-- Opening Marker --

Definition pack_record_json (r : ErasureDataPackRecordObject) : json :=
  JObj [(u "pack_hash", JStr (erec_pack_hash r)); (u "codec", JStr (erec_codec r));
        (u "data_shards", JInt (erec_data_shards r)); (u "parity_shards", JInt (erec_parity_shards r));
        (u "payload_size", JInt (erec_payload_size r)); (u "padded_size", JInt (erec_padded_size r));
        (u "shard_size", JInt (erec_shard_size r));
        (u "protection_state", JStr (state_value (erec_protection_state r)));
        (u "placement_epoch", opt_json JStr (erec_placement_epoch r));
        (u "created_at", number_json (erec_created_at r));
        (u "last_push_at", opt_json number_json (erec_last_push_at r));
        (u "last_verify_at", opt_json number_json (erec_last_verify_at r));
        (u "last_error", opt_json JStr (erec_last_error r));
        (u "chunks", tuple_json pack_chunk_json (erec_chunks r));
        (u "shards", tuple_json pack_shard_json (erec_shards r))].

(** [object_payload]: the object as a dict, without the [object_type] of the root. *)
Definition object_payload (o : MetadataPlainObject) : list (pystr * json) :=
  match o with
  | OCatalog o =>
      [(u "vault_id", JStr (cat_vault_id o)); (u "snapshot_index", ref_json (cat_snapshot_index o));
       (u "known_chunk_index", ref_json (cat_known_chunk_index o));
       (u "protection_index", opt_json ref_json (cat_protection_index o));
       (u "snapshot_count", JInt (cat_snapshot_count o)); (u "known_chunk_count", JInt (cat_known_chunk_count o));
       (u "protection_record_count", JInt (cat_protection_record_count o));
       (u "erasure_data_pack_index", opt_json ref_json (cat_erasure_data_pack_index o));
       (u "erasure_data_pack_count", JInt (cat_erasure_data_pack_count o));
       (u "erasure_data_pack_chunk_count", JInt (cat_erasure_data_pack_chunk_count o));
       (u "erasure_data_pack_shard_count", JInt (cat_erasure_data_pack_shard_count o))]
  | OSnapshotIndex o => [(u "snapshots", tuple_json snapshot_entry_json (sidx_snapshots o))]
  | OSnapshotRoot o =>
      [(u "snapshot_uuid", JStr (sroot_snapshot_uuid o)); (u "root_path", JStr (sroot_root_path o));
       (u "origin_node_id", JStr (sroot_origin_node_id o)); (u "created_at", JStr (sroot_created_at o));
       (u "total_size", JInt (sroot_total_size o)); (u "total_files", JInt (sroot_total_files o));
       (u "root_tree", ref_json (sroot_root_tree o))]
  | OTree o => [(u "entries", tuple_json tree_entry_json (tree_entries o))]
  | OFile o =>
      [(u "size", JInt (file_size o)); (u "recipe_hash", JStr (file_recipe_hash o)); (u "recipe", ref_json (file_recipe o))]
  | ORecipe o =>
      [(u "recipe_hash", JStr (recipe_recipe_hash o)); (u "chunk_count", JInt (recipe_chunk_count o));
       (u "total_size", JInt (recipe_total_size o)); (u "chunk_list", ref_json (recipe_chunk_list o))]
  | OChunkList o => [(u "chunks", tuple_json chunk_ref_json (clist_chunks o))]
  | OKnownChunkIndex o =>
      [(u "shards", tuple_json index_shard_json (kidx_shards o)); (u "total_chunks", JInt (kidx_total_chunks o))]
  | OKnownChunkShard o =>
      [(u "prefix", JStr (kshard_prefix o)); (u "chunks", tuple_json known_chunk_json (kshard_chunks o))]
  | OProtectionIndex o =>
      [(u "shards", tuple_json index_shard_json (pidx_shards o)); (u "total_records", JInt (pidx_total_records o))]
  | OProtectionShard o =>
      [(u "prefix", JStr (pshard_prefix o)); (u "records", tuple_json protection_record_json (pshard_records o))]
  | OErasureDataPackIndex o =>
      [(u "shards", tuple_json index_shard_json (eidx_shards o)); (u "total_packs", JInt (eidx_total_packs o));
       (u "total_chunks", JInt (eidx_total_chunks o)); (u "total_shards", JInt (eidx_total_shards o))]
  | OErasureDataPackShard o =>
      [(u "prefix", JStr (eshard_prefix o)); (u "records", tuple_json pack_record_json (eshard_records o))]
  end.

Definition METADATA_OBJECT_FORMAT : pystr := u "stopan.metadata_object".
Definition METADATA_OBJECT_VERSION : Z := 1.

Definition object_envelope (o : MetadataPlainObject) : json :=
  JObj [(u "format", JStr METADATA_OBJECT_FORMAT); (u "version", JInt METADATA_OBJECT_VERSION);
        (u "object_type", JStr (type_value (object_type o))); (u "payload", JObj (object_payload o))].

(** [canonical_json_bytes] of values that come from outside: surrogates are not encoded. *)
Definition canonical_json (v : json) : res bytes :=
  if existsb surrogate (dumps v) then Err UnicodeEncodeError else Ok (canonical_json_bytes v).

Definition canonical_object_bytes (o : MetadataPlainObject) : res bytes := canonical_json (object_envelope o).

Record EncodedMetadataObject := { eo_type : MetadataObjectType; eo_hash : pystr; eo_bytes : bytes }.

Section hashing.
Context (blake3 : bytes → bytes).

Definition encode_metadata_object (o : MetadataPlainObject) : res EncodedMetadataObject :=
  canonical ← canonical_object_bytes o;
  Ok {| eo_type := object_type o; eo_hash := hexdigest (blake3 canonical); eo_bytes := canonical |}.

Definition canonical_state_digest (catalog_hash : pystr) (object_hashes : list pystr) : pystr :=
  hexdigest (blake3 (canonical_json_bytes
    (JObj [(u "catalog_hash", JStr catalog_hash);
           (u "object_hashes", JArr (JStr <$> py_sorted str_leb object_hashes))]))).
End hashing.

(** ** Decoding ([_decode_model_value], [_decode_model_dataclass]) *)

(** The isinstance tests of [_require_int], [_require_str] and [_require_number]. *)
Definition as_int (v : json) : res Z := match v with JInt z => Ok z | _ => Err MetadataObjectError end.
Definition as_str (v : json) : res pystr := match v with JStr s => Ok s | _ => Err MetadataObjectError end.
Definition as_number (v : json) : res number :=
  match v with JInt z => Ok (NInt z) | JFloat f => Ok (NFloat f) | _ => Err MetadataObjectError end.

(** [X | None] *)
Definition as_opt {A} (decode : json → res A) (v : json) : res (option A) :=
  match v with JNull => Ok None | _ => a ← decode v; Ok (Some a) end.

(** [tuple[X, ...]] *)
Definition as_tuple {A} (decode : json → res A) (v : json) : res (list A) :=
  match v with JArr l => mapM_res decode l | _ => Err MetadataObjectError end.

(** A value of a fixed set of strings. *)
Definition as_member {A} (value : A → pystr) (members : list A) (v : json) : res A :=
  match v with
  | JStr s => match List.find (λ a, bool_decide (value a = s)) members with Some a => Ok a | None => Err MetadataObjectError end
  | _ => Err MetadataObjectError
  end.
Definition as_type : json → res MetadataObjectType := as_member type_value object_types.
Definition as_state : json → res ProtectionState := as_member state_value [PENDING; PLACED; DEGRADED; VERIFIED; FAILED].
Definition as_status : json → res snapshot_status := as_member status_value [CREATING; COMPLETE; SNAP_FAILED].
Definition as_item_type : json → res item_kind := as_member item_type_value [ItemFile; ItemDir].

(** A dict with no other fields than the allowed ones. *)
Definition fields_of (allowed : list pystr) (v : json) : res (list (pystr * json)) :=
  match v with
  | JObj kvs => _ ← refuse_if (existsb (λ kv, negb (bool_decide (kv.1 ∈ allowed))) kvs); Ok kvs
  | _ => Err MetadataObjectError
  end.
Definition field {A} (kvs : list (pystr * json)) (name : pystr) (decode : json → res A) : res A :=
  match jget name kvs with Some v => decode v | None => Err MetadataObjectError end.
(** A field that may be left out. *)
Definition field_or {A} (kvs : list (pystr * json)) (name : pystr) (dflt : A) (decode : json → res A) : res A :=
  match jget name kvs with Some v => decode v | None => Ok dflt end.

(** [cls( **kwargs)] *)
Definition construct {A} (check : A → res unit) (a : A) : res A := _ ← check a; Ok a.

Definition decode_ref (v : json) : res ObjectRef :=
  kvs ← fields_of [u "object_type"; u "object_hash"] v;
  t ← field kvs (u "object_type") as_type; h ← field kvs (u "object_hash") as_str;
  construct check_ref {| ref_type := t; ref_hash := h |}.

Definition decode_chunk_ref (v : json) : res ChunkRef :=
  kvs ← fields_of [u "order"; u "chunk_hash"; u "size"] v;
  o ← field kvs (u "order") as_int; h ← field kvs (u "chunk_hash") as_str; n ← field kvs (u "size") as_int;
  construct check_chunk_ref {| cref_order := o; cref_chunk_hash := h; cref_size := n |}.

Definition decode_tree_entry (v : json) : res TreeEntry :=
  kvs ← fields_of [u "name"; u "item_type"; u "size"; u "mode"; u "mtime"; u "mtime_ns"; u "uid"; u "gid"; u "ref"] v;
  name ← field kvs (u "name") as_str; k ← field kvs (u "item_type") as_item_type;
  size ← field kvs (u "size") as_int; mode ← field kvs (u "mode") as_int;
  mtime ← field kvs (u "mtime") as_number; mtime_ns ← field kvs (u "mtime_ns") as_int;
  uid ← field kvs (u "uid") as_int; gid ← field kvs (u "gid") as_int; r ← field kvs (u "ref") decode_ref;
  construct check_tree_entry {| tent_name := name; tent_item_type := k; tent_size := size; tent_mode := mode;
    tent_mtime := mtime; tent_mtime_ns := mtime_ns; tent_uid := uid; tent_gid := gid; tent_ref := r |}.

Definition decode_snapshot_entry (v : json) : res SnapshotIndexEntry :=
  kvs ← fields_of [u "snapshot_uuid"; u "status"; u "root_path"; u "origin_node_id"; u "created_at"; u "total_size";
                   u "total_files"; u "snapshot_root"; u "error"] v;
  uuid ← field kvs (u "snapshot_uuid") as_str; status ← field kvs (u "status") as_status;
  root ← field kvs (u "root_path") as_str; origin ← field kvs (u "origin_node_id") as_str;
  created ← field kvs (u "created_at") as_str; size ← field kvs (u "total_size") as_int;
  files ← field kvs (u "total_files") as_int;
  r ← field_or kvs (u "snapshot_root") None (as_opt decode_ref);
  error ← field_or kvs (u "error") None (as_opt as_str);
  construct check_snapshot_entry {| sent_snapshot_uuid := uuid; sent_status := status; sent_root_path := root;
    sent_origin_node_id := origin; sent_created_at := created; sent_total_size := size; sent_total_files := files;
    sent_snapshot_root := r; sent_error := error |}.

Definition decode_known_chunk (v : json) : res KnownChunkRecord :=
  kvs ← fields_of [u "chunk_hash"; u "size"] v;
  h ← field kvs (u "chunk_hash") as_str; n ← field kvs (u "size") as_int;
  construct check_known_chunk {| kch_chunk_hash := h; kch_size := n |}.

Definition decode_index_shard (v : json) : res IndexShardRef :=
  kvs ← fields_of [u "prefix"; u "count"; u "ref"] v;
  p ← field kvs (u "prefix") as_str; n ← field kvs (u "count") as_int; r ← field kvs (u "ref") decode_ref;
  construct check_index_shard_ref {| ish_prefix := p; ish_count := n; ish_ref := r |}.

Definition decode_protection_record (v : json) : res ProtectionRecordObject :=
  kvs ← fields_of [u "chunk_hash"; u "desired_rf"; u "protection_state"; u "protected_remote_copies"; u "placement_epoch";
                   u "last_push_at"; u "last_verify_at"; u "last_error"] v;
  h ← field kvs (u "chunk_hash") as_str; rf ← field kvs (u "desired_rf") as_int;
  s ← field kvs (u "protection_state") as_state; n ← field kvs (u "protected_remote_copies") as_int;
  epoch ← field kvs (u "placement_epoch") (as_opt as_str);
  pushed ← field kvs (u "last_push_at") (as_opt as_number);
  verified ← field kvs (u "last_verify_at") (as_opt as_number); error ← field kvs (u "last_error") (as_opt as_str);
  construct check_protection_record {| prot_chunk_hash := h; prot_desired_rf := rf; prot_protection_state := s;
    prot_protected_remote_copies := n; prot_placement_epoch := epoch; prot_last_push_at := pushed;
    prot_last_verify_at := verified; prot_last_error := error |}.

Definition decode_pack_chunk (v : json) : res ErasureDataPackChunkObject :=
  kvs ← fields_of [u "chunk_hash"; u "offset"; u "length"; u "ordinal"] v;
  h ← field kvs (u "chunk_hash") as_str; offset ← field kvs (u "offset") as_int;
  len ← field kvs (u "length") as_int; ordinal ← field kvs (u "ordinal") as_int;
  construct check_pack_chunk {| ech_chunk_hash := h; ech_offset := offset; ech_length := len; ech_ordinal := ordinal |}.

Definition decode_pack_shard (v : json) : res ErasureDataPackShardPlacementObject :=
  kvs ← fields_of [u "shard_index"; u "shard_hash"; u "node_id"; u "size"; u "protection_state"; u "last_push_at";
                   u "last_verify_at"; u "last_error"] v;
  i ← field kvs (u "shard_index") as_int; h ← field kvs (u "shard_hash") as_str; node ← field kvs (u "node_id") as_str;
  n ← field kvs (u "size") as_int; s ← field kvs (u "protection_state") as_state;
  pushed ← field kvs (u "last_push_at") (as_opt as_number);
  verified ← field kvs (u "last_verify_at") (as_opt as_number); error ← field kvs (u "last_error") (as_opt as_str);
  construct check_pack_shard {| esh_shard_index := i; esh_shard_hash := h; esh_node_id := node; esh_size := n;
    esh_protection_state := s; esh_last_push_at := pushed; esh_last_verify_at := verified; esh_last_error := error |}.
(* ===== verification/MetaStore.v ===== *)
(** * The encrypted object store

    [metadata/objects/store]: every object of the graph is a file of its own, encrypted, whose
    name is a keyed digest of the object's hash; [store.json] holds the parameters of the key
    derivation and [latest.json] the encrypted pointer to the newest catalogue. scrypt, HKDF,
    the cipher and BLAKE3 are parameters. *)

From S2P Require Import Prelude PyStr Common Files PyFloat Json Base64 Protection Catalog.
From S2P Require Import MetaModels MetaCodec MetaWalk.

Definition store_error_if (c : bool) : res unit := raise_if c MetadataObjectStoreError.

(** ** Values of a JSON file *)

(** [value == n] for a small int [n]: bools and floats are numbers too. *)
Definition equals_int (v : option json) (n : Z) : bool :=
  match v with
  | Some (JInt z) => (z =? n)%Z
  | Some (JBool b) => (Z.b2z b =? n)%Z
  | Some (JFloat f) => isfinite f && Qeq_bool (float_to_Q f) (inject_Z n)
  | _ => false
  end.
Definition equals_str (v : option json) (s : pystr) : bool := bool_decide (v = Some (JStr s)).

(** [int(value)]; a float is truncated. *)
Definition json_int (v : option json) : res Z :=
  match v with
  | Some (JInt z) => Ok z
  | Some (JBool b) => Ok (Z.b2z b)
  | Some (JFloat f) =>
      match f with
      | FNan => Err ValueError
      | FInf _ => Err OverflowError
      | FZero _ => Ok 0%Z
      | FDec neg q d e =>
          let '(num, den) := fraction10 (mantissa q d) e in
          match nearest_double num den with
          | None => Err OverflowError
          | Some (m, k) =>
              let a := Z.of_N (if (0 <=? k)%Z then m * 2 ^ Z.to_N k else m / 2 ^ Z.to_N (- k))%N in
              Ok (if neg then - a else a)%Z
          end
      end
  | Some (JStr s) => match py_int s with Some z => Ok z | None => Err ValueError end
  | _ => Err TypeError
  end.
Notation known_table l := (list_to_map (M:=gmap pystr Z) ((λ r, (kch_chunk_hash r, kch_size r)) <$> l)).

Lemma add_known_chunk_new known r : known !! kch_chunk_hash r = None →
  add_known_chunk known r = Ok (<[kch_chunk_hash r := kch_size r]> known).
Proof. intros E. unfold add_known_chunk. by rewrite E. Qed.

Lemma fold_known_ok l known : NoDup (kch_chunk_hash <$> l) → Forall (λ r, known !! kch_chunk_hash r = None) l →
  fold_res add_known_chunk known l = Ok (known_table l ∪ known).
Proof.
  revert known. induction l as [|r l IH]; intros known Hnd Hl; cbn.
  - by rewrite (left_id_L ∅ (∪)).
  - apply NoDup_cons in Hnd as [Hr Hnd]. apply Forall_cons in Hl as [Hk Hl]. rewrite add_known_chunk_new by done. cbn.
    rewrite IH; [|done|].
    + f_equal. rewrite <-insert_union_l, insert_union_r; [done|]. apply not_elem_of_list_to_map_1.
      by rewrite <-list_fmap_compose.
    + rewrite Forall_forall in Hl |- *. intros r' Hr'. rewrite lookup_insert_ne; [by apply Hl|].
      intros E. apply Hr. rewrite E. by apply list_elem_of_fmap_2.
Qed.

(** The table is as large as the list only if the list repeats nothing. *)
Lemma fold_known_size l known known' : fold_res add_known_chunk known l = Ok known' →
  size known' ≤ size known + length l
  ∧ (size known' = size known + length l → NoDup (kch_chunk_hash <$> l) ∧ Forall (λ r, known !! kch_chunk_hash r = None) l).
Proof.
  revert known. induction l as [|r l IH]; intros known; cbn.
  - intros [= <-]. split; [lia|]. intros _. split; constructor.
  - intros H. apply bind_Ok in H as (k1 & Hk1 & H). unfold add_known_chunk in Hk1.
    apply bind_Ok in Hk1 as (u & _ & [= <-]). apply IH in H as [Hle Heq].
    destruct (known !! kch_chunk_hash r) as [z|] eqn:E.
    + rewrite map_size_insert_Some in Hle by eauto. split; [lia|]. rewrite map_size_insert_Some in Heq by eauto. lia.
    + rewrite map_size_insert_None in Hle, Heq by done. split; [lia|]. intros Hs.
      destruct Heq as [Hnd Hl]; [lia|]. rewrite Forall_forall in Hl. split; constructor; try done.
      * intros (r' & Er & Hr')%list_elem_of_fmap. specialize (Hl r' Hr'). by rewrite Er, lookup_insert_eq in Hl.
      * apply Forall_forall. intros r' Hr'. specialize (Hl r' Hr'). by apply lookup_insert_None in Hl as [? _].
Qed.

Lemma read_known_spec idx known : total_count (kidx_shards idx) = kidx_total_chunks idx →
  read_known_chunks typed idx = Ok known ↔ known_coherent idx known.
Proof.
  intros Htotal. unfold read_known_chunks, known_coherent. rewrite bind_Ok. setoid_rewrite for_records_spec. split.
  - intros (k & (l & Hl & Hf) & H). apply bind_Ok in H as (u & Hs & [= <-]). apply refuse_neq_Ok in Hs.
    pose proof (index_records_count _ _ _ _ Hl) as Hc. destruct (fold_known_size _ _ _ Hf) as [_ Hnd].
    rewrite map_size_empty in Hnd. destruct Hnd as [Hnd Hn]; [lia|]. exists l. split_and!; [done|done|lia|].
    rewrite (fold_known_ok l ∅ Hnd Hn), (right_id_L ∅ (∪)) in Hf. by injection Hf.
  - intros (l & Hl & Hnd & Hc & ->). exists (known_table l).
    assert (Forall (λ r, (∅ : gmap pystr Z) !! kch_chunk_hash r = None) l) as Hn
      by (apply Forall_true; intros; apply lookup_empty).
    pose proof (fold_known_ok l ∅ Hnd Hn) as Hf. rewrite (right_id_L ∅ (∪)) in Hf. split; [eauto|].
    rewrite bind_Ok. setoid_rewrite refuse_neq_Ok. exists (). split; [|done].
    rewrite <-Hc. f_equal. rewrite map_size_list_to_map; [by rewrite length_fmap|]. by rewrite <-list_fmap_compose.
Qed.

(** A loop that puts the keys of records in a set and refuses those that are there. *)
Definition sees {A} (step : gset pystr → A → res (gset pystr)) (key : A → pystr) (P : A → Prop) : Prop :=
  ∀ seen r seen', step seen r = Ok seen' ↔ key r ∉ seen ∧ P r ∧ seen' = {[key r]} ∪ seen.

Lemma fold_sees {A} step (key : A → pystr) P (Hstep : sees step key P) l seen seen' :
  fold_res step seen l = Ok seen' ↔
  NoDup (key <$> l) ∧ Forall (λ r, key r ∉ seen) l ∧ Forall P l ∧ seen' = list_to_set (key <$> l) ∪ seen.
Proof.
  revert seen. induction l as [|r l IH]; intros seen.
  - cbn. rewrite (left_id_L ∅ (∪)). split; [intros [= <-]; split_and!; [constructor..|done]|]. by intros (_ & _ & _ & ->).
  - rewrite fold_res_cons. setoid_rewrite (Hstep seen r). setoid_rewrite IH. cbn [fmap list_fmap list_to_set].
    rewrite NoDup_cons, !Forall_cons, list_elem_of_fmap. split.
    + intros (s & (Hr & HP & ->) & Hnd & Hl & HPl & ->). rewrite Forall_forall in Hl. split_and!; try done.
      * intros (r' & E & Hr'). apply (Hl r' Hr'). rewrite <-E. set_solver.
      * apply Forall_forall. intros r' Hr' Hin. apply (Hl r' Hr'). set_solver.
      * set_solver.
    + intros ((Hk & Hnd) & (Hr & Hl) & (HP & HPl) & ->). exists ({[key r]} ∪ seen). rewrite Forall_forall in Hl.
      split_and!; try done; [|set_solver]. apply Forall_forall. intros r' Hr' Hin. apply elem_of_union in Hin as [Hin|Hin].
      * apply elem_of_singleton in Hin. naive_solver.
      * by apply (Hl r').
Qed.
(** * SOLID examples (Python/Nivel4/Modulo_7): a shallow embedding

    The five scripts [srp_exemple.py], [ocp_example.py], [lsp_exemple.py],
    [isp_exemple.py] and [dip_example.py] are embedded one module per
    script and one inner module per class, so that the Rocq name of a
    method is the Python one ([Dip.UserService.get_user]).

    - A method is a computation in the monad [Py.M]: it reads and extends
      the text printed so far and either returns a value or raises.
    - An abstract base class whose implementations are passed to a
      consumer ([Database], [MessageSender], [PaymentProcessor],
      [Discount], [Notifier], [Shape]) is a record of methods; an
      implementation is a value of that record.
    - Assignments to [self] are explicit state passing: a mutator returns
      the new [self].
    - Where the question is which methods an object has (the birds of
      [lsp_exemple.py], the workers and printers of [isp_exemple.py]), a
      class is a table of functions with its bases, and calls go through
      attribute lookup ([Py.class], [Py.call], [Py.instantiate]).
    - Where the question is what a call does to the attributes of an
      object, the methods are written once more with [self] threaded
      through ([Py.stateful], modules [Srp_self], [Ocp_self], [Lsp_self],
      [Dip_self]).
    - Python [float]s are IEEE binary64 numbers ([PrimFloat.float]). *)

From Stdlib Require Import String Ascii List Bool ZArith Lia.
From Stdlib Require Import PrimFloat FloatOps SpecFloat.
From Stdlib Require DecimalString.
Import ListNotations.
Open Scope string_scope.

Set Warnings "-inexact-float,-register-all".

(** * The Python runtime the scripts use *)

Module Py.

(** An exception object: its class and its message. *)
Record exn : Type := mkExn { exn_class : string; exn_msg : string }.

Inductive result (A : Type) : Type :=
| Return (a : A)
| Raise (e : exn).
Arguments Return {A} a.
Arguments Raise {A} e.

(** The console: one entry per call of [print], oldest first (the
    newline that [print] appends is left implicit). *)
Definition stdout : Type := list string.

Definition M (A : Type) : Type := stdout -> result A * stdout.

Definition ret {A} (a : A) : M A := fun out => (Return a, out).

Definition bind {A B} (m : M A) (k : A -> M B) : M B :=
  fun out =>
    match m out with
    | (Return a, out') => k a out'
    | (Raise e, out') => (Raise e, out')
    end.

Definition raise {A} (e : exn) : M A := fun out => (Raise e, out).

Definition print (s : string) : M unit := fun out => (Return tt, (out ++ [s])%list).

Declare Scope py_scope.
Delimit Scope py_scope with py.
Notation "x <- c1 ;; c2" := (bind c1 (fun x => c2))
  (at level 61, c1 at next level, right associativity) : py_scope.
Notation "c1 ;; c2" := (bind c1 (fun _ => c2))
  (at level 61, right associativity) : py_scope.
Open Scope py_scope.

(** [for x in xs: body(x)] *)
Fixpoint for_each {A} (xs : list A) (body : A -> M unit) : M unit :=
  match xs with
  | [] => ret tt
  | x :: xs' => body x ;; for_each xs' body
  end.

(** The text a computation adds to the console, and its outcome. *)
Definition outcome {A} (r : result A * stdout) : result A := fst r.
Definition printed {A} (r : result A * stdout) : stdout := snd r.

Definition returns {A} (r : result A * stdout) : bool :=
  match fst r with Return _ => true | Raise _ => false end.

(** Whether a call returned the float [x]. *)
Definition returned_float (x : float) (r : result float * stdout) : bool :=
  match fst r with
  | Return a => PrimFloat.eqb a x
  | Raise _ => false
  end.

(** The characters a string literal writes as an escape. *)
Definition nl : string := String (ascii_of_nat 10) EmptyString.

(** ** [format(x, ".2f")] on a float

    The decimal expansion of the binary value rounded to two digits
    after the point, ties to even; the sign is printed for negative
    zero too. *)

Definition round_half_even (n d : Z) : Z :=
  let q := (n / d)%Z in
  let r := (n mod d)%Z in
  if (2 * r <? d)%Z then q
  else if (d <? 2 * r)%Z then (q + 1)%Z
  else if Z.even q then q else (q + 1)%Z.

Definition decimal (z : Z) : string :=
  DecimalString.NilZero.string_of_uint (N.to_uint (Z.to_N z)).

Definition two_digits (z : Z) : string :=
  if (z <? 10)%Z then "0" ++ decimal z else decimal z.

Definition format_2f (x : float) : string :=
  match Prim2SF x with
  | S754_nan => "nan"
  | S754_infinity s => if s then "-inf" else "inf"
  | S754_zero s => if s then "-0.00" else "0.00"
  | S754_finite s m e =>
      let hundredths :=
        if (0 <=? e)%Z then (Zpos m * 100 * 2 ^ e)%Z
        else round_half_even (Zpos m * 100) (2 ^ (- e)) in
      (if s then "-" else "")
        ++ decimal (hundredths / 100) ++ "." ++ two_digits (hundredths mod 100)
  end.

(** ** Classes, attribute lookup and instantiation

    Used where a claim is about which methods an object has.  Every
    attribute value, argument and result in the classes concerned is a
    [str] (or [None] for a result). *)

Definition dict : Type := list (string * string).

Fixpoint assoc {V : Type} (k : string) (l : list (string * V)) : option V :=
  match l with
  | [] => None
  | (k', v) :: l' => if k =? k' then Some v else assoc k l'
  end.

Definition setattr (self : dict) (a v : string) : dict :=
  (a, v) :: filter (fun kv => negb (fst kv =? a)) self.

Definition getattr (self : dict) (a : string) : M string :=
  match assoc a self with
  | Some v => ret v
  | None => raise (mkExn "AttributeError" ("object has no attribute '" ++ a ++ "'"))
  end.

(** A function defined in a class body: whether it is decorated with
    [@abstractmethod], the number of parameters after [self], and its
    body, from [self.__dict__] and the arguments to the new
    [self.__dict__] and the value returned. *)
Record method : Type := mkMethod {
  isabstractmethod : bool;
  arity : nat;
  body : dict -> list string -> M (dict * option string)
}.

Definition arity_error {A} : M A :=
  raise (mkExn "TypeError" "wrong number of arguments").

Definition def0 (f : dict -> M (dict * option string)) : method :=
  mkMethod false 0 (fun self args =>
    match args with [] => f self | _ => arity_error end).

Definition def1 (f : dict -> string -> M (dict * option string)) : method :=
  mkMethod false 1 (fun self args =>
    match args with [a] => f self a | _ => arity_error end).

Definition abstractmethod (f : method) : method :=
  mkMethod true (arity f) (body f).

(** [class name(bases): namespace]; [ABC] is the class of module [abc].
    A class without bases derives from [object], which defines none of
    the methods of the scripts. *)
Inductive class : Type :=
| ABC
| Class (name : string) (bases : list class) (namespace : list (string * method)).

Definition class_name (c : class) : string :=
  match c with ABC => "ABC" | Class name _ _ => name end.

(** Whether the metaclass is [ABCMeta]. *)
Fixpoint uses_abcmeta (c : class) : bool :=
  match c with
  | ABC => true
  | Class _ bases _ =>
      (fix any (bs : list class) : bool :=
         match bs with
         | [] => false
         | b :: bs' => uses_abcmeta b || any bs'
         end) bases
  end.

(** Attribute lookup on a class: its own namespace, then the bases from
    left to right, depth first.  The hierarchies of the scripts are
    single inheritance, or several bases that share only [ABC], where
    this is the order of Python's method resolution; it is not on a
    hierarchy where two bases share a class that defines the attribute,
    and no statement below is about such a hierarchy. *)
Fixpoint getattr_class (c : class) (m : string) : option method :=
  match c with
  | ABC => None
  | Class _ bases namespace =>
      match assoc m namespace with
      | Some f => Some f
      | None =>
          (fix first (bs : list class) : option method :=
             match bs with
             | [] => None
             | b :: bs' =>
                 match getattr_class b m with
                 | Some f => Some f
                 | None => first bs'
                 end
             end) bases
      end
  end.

-- Closing Marker --

**How to complete this task:** Please write out, exactly as they appear above, only the lines in the stretch from the line with "Definition as_state : json" through the line with "as_int; mode ←".

**Written answer:**
Definition as_state : json → res ProtectionState := as_member state_value [PENDING; PLACED; DEGRADED; VERIFIED; FAILED].
Definition as_status : json → res snapshot_status := as_member status_value [CREATING; COMPLETE; SNAP_FAILED].
Definition as_item_type : json → res item_kind := as_member item_type_value [ItemFile; ItemDir].

(** A dict with no other fields than the allowed ones. *)
Definition fields_of (allowed : list pystr) (v : json) : res (list (pystr * json)) :=
  match v with
  | JObj kvs => _ ← refuse_if (existsb (λ kv, negb (bool_decide (kv.1 ∈ allowed))) kvs); Ok kvs
  | _ => Err MetadataObjectError
  end.
Definition field {A} (kvs : list (pystr * json)) (name : pystr) (decode : json → res A) : res A :=
  match jget name kvs with Some v => decode v | None => Err MetadataObjectError end.
(** A field that may be left out. *)
Definition field_or {A} (kvs : list (pystr * json)) (name : pystr) (dflt : A) (decode : json → res A) : res A :=
  match jget name kvs with Some v => decode v | None => Ok dflt end.

(** [cls( **kwargs)] *)
Definition construct {A} (check : A → res unit) (a : A) : res A := _ ← check a; Ok a.

Definition decode_ref (v : json) : res ObjectRef :=
  kvs ← fields_of [u "object_type"; u "object_hash"] v;
  t ← field kvs (u "object_type") as_type; h ← field kvs (u "object_hash") as_str;
  construct check_ref {| ref_type := t; ref_hash := h |}.

Definition decode_chunk_ref (v : json) : res ChunkRef :=
  kvs ← fields_of [u "order"; u "chunk_hash"; u "size"] v;
  o ← field kvs (u "order") as_int; h ← field kvs (u "chunk_hash") as_str; n ← field kvs (u "size") as_int;
  construct check_chunk_ref {| cref_order := o; cref_chunk_hash := h; cref_size := n |}.

Definition decode_tree_entry (v : json) : res TreeEntry :=
  kvs ← fields_of [u "name"; u "item_type"; u "size"; u "mode"; u "mtime"; u "mtime_ns"; u "uid"; u "gid"; u "ref"] v;
  name ← field kvs (u "name") as_str; k ← field kvs (u "item_type") as_item_type;
  size ← field kvs (u "size") as_int; mode ← field kvs (u "mode") as_int;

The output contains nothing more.